Start of Records for the exercise

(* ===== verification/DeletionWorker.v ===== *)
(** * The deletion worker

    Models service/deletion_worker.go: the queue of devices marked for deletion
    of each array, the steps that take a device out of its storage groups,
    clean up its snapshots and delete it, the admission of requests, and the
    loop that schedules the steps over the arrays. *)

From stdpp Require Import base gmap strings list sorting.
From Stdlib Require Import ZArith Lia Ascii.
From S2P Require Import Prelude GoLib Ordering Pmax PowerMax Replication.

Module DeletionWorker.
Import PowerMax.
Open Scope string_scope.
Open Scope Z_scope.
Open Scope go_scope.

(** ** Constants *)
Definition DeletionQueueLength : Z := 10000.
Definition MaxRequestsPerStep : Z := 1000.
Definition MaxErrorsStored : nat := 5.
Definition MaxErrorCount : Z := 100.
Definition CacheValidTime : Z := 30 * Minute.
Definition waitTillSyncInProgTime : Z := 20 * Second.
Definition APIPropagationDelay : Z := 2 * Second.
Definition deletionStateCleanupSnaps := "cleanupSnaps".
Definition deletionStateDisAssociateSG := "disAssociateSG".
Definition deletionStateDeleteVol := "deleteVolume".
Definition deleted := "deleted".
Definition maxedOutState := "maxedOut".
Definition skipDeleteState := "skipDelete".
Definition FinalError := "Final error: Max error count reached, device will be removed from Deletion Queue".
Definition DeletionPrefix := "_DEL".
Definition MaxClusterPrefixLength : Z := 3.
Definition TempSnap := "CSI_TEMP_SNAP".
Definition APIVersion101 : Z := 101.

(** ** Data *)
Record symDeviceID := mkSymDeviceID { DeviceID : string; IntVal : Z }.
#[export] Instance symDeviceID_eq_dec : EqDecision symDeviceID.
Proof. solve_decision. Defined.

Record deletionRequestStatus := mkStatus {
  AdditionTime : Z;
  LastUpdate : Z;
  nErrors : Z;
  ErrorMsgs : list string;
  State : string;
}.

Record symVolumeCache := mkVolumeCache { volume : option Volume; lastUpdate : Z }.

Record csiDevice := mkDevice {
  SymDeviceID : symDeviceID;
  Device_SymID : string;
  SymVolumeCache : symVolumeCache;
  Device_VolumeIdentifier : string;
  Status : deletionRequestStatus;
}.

End of Records for the exercise

Task description =>
Nothing but the lines from the one that contains "Proof. solve_decision. Defined." through the end of the data above should appear, each reproduced exactly.

Exercise solution =>
Proof. solve_decision. Defined.

Record deletionRequestStatus := mkStatus {
  AdditionTime : Z;
  LastUpdate : Z;
  nErrors : Z;
  ErrorMsgs : list string;
  State : string;
}.

Record symVolumeCache := mkVolumeCache { volume : option Volume; lastUpdate : Z }.

Record csiDevice := mkDevice {
  SymDeviceID : symDeviceID;
  Device_SymID : string;
  SymVolumeCache : symVolumeCache;
  Device_VolumeIdentifier : string;
  Status : deletionRequestStatus;
}.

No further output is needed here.